Lemma clamp_limit_id (limit : Z) : 1 <= limit <= 200 -> clamp_limit limit = limit.
Proof. unfold clamp_limit. lia. Qed.

(** What [_cache_get] returns depends on the row under the fingerprint
    only. *)
Lemma cache_get_row (now : Q) (query : pystr) (limit : Z)
    (db1 db2 : gmap string Row) :
  db1 !! _cache_key query limit = db2 !! _cache_key query limit ->
  _cache_get now query limit db1 = _cache_get now query limit db2.
Proof. intros H. unfold _cache_get. cbv zeta. by rewrite H. Qed.

(** ** The bytes that are hashed, and the digest behind the hex digits *)

(** [str(n)] is ASCII. *)
Lemma digits_of_ascii (fuel : nat) :
  forall (n : Z) (acc : pystr),
    0 <= n ->
    Forall (fun c => (c < 128)%N) acc ->
    Forall (fun c => (c < 128)%N) (digits_of fuel n acc).
Proof.
  induction fuel as [| fuel IH]; intros n acc Hn Hacc; [done |].
  cbn [digits_of]. cbv zeta.
  assert (Hc : Forall (fun c => (c < 128)%N) ((48 + Z.to_N (n mod 10))%N :: acc)).
  { constructor; [| done]. pose proof (Z.mod_pos_bound n 10). lia. }
  destruct (decide (n < 10)); [done |].
  apply IH; [apply Z.div_pos; lia | done].
Qed.

Lemma str_of_int_ascii (n : Z) : Forall (fun c => (c < 128)%N) (str_of_int n).
Proof.
  unfold str_of_int. destruct (decide (0 <= n)).
  - by apply digits_of_ascii.
  - constructor; [lia |]. apply digits_of_ascii; [lia | done].
Qed.

(** On ASCII text the encoding is the code points themselves. *)
Lemma utf8_ascii (s : pystr) :
  Forall (fun c => (c < 128)%N) s -> utf8 s = Z.of_N <$> s.
Proof.
  induction 1 as [| c s Hc _ IH]; [done |].
  unfold utf8 in *. rewrite bind_cons, IH, fmap_cons.
  unfold utf8_char. cbv zeta. rewrite decide_True by lia. done.
Qed.

(** The encoded fingerprint texts of one query are equal for equal limits
    only. *)
Lemma utf8_fingerprint_inj (query : pystr) (l1 l2 : Z) :
  utf8 (fingerprint_text query l1) = utf8 (fingerprint_text query l2) ->
  l1 = l2.
Proof.
  unfold fingerprint_text, utf8. rewrite !bind_app. intros H.
  apply app_inv_head in H. apply app_inv_head in H.
  fold (utf8 (str_of_int l1)) in H. fold (utf8 (str_of_int l2)) in H.
  rewrite !utf8_ascii in H by apply str_of_int_ascii.
  apply str_of_int_inj.
  revert H. generalize (str_of_int l1) (str_of_int l2).
  intros s1. induction s1 as [| a s1 IH]; intros [| b s2] H; try done.
  rewrite !fmap_cons in H. injection H as Hab H.
  apply N2Z.inj in Hab. subst b. f_equal. by apply IH.
Qed.

(** The hex digits spell the bytes. *)
Lemma hex_digit_inj (x y : Z) :
  0 <= x < 16 -> 0 <= y < 16 ->
  SHA256.hex_digit x = SHA256.hex_digit y -> x = y.
Proof.
  intros Hx Hy H. unfold SHA256.hex_digit in H.
  apply (f_equal N_of_ascii) in H.
  destruct (decide (x < 10)), (decide (y < 10)); cbv iota in H;
    rewrite !N_ascii_embedding in H by lia; lia.
Qed.

Lemma hex_inj (bs1 : list Z) :
  forall bs2,
    Forall (fun b => 0 <= b < 256) bs1 ->
    Forall (fun b => 0 <= b < 256) bs2 ->
    SHA256.hex bs1 = SHA256.hex bs2 -> bs1 = bs2.
Proof.
  induction bs1 as [| a bs1 IH]; intros [| b bs2] H1 H2 H; try done.
  apply Forall_cons in H1 as [Ha H1]. apply Forall_cons in H2 as [Hb H2].
  cbn [SHA256.hex] in H. injection H as Hhi Hlo Hrest.
  assert (Hq : a / 16 = b / 16).
  { apply hex_digit_inj; [| | done].
    - split; [apply Z.div_pos; lia | apply Z.div_lt_upper_bound; lia].
    - split; [apply Z.div_pos; lia | apply Z.div_lt_upper_bound; lia]. }
  assert (Hr : a mod 16 = b mod 16).
  { apply hex_digit_inj; [apply Z.mod_pos_bound; lia
                         | apply Z.mod_pos_bound; lia | done]. }
  f_equal; [| by apply IH].
  rewrite (Z.div_mod a 16), (Z.div_mod b 16) by lia. by rewrite Hq, Hr.
Qed.

Lemma be_bytes_range (n : nat) :
  forall x, Forall (fun b => 0 <= b < 256) (SHA256.be_bytes n x).
Proof.
  induction n as [| n IH]; intros x; [done |].
  cbn [SHA256.be_bytes]. apply Forall_app. split; [apply IH |].
  constructor; [| done].
  change 255 with (Z.ones 8). rewrite Z.land_ones by lia.
  apply Z.mod_pos_bound. lia.
Qed.

Lemma digest_range (msg : list Z) :
  Forall (fun b => 0 <= b < 256) (SHA256.digest msg).
Proof.
  unfold SHA256.digest. cbv zeta. apply Forall_bind, Forall_true.
  intros x. apply be_bytes_range.
Qed.

(** Two messages with one hex digest have one digest. *)
Lemma hexdigest_digest (m1 m2 : list Z) :
  SHA256.hexdigest m1 = SHA256.hexdigest m2 ->
  SHA256.digest m1 = SHA256.digest m2.
Proof. apply hex_inj; apply digest_range. Qed.

Section Fingerprint.

Variable SERPAPI_KEY : pystr.
Variable float_of_str : pystr -> option Q.

Abbreviation fetch := (fetch_ebay_sold SERPAPI_KEY float_of_str).

(** A fetch writes no row but the one of its fingerprint. *)
Lemma fetch_other_rows (env : Env) (query : pystr) (limit : Z) (w : World)
    (k : string) :
  k ≠ _cache_key query (clamp_limit limit) ->
  (fetch env query limit w).2.(cache) !! k = cache w !! k.
Proof.
  intros Hk.
  destruct (fetch_cache_cases SERPAPI_KEY float_of_str env query limit w)
    as [[Hsame _] | (comps & dbg & _ & _ & Hset)].
  - by rewrite Hsame.
  - rewrite Hset. unfold _cache_set. cbv zeta. by rewrite lookup_insert_ne.
Qed.

(** What a fetch returns depends on the cache through the row of its
    fingerprint only. *)
Lemma fetch_reads_own_row (env : Env) (query : pystr) (limit : Z)
    (w1 w2 : World) :
  limiter w1 = limiter w2 ->
  cache w1 !! _cache_key query (clamp_limit limit)
  = cache w2 !! _cache_key query (clamp_limit limit) ->
  (fetch env query limit w1).1 = (fetch env query limit w2).1.
Proof.
  intros Hlim Hrow.
  assert (Hrefresh : forall cached,
             (fetch_refresh float_of_str env query (clamp_limit limit) cached w1).1
             = (fetch_refresh float_of_str env query (clamp_limit limit) cached w2).1).
  { intros cached.
    destruct (_limiter_allow (now_lim env) (today env) (limiter w2))
      as [[[] lim_dbg] lim'] eqn:Hl2; pose proof Hl2 as Hl1;
      rewrite <- Hlim in Hl1.
    - rewrite (refresh_allowed _ _ _ _ _ _ _ _ Hl1),
        (refresh_allowed _ _ _ _ _ _ _ _ Hl2). cbv zeta.
      by destruct (_serpapi_call_sold float_of_str (requests_get env) query
                     (clamp_limit limit)).1 as [[comps dbg] | [s d | name]].
    - by rewrite (refresh_denied _ _ _ _ _ _ _ _ Hl1),
        (refresh_denied _ _ _ _ _ _ _ _ Hl2). }
  unfold fetch_ebay_sold. destruct (decide _); [done |]. cbv zeta.
  rewrite (cache_get_row _ _ _ _ _ Hrow).
  destruct (_cache_get _ _ _ (cache w2)) as [[c |] | e]; [| done | done].
  destruct (decide _); [done | apply Hrefresh].
Qed.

☆ ☆ ☆

## Your goal
Could you repeat exactly the lines in the listing above from the one with "(db1 db2 : gmap" down to the one with "Lemma utf8_ascii (s"? Include both of those lines.

## Task output
    (db1 db2 : gmap string Row) :
  db1 !! _cache_key query limit = db2 !! _cache_key query limit ->
  _cache_get now query limit db1 = _cache_get now query limit db2.
Proof. intros H. unfold _cache_get. cbv zeta. by rewrite H. Qed.

(** ** The bytes that are hashed, and the digest behind the hex digits *)

(** [str(n)] is ASCII. *)
Lemma digits_of_ascii (fuel : nat) :
  forall (n : Z) (acc : pystr),
    0 <= n ->
    Forall (fun c => (c < 128)%N) acc ->
    Forall (fun c => (c < 128)%N) (digits_of fuel n acc).
Proof.
  induction fuel as [| fuel IH]; intros n acc Hn Hacc; [done |].
  cbn [digits_of]. cbv zeta.
  assert (Hc : Forall (fun c => (c < 128)%N) ((48 + Z.to_N (n mod 10))%N :: acc)).
  { constructor; [| done]. pose proof (Z.mod_pos_bound n 10). lia. }
  destruct (decide (n < 10)); [done |].
  apply IH; [apply Z.div_pos; lia | done].
Qed.

Lemma str_of_int_ascii (n : Z) : Forall (fun c => (c < 128)%N) (str_of_int n).
Proof.
  unfold str_of_int. destruct (decide (0 <= n)).
  - by apply digits_of_ascii.
  - constructor; [lia |]. apply digits_of_ascii; [lia | done].
Qed.

(** On ASCII text the encoding is the code points themselves. *)
Lemma utf8_ascii (s : pystr) :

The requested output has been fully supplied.